戦世生きて くらしの記録

切断された手足「学生さーん、それ煮てくれよ」 動員された17歳少女、想像していた戦争と「違う」

2020年2月4日 05:00

■戦世生きて くらしの記録(2) 島袋淑子さん(下)

ひめゆり平和祈念資料館を訪れた修学旅行生に戦争体験を語る島袋淑子さん。高齢のため、7年間務めた7代目館長を2018年3月に退いた(13年撮影)

 沖縄師範学校女子部の生徒だった島袋淑子(よしこ)さん(92)=本部町出身、当時17歳=は1945年3月23日、看護要員として沖縄陸軍病院壕(南風原町)に動員された。「すぐに学校に戻れる」。そう思っていた。

◆手足の切断手術を手伝う

 4月1日に米軍が沖縄本島に上陸。戦闘が激化するにつれ、瀕死(ひんし)の兵士が続々と運ばれてきた。米軍を一網打尽にしているはずなのに、敵の攻撃はますます激しくなる。想像していた戦争と「違う」と感じ始めた。

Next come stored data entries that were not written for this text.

(** on well-formed vectors of the same length, whatever counts they have
    cached, [Union] and [Intersection] compute the union and the intersection
    of the sets of bits (with a count that is unknown or right), and [Includes]
    decides whether the second set is a subset of the first, an empty first
    vector including nothing. *)
Theorem set_operations out bv1 bv2 :
  bv_wf out -> bv_wf bv1 -> bv_wf bv2 -> len out = len bv1 -> len bv1 = len bv2 ->
  (exists u, DPS_BitVectorUnion (Some bv1) (Some bv2) = Some (DPS_OK, Some u) /\
     bv_wf u /\ len u = len bv1 /\ forall i, 0 <= i -> bv_bit u i = bv_bit bv1 i || bv_bit bv2 i) /\
  (exists n, DPS_BitVectorIntersection (Some out) (Some bv1) (Some bv2) = Some (DPS_OK, Some n) /\
     bv_wf n /\ len n = len bv1 /\ forall i, 0 <= i -> bv_bit n i = bv_bit bv1 i && bv_bit bv2 i) /\
  (exists b, DPS_BitVectorIncludes (Some bv1) (Some bv2) = Some b /\
     (b = true <-> (forall i, 0 <= i -> bv_bit bv2 i = true -> bv_bit bv1 i = true) /\
                   (exists i, 0 <= i /\ bv_bit bv1 i = true))).
Proof.
  intros Ho H1 H2 Hlo Hl.
  assert (length (bits bv1) = length (bits bv2)) as Hll.
  { pose proof (bv_len _ H1). pose proof (bv_len _ H2). lia. }
  split_and!.
  - destruct (DPS_BitVectorUnion_spec bv1 bv2 H1 H2 Hl) as (u & -> & Hu & Hlu & Hb).
    exists u. split_and!; try done. intros i Hi. unfold bv_bit. rewrite Hb.
    by apply (chunks_test_zip Z.lor orb); [| | |intros; apply Z.lor_spec].
  - destruct (DPS_BitVectorIntersection_spec out bv1 bv2 Ho H1 H2 Hlo) as (n & -> & Hn & Hln & Hb); [lia|].
    exists n. split_and!; [done..|lia|]. intros i Hi. unfold bv_bit. rewrite Hb.
    by apply (chunks_test_zip Z.land andb); [| | |intros; apply Z.land_spec].
  - destruct (DPS_BitVectorIncludes_spec bv1 bv2 H1 H2 Hl) as (b & -> & Hb).
    exists b. split; [done|]. rewrite Hb, bv_sub_bits, chunks_count_test by (done || apply H1). done.
Qed.

Lemma set_operations_witness :
  exists b, DPS_BitVectorIncludes (Some (bv64 [7; 8])) (Some (bv64 [5; 0])) = Some b /\
     (b = true <-> (forall i, 0 <= i -> bv_bit (bv64 [5; 0]) i = true -> bv_bit (bv64 [7; 8]) i = true) /\
                   (exists i, 0 <= i /\ bv_bit (bv64 [7; 8]) i = true)).
Proof.
  apply (set_operations (bv64 [0; 0]) (bv64 [7; 8]) (bv64 [5; 0]));
    first [reflexivity | apply (bool_decide_unpack _); vm_compute; done].
Defined.

(** C30: fuzzy hashing is monotone and keeps non-emptiness: when one vector is
    included in another and is not empty, its 256-bit hash is included in the
    other's, and [Includes] says so.  This is what lets a node compare hashes
    instead of vectors without losing a match. *)
Theorem fuzzy_hash_monotone h1 h2 bv1 bv2 :
  bv_wf h1 -> bv_wf h2 -> len h1 = FH_BITVECTOR_LEN -> len h2 = FH_BITVECTOR_LEN ->
  bv_wf bv1 -> bv_wf bv2 -> len bv1 = len bv2 -> bv_sub bv2 bv1 -> chunks_count (bits bv2) <> 0 ->
  exists h1' h2' v1 v2,
    DPS_BitVectorFuzzyHash (Some h1) (Some bv1) = Some (DPS_OK, Some h1', Some v1) /\
    DPS_BitVectorFuzzyHash (Some h2) (Some bv2) = Some (DPS_OK, Some h2', Some v2) /\
    bv_sub h2' h1' /\
    DPS_BitVectorIncludes (Some h1') (Some h2') = Some true.
Proof.
  intros W1 W2 L1 L2 H1 H2 Hl Hs Hc.
  destruct (DPS_BitVectorFuzzyHash_spec h1 bv1 W1 L1 H1) as (h1' & E1 & W1' & L1' & B1).
  destruct (DPS_BitVectorFuzzyHash_spec h2 bv2 W2 L2 H2) as (h2' & E2 & W2' & L2' & B2).
  assert (bv_sub h2' h1') as Hsub.
  { unfold bv_sub. rewrite B1, B2. apply fuzzy_spec_mono; [apply H2|apply H1|done]. }
  do 4 eexists. split_and!; [exact E1|exact E2|done|].
  destruct (DPS_BitVectorIncludes_spec h1' h2' W1' W2') as (b & -> & Hb); [congruence|].
  f_equal. apply Hb. split; [done|]. rewrite B1. apply fuzzy_spec_nonempty; [apply H1|].
  pose proof (chunks_count_mono _ _ (bv_chunks _ H2) (bv_chunks _ H1) Hs).
  pose proof (chunks_count_nonneg (bits bv2)). lia.
Qed.

Lemma fuzzy_hash_monotone_witness :
  exists h1' h2' v1 v2,
    DPS_BitVectorFuzzyHash (Some (bv64 [0; 0; 0; 0])) (Some (bv64 [7; 8])) = Some (DPS_OK, Some h1', Some v1) /\
    DPS_BitVectorFuzzyHash (Some (bv64 [1; 2; 3; 4])) (Some (bv64 [5; 0])) = Some (DPS_OK, Some h2', Some v2) /\
    bv_sub h2' h1' /\
    DPS_BitVectorIncludes (Some h1') (Some h2') = Some true.
Proof.
  apply (fuzzy_hash_monotone (bv64 [0; 0; 0; 0]) (bv64 [1; 2; 3; 4]) (bv64 [7; 8]) (bv64 [5; 0])).
  1, 2, 5, 6: apply (bool_decide_unpack _); vm_compute; done.
  1, 2, 3: reflexivity.
  - unfold bv_sub, chunks_sub. apply (bool_decide_unpack (Forall2 zsub _ _)). vm_compute. done.
  - vm_compute. done.
Defined.

(** ** Serialisation *)

Lemma serialize_flags_range load : 0 <= serialize_flags load < 4.
Proof. destruct (serialize_flags_cases load) as [->|[->| ->]]; lia. Qed.

Lemma bv_payload_bytes flags l payload : bv_payload flags l payload -> Forall is_byte payload.
Proof. intros [[_ ->]|[_ [? _]]]; [apply bytes_of_chunks_bytes|done]. Qed.

Lemma bv_wire_length flags l payload :
  (length (bv_wire flags l payload) <= 36 + length payload)%nat.
Proof.
  unfold bv_wire. rewrite !length_app.
  assert (forall maj n, (length (cbor_head maj n) <= 9)%nat) as H.
  { intros maj n. pose proof (cbor_head_length maj n). pose proof (Requires_cases n). lia. }
  pose proof (H CBOR_ARRAY 3). pose proof (H CBOR_UINT flags). pose proof (H CBOR_UINT l).
  pose proof (H CBOR_BYTES (Z.of_nat (length payload))). lia.
Qed.

Lemma bv_wire_bytes flags l payload :
  0 <= flags < 4 -> 0 <= l -> Forall is_byte payload -> Forall is_byte (bv_wire flags l payload).
Proof.
  intros. unfold bv_wire.
  repeat (apply Forall_app_2; [apply cbor_head_bytes; [major|lia]|]). done.
Qed.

 負傷兵の看護や食料運搬、死体埋葬に駆けずりまわる日々になった。命令を受けて移動した糸数壕(南城市)では、手足の切断手術を手伝った。麻酔注射が不足すると、患者に薬品を嗅がせて失神状態のまま手術が始まった。

 精神を病んだのか、切り落とされた手足がかごに入っているのを見て「学生さーん、それを煮てくれよ」と言う人もいた。

 友達も次々と犠牲になった。撤退命令を受けて移った伊原第一外科壕(糸満市)では6月17日、壕の入り口近くに大型爆弾が落とされた。がたがた震えながら淑子さんが駆け付けると、水くみも伝令もいつも一緒だった仲良しのウタ子さんのおなかから内臓が飛び出していた。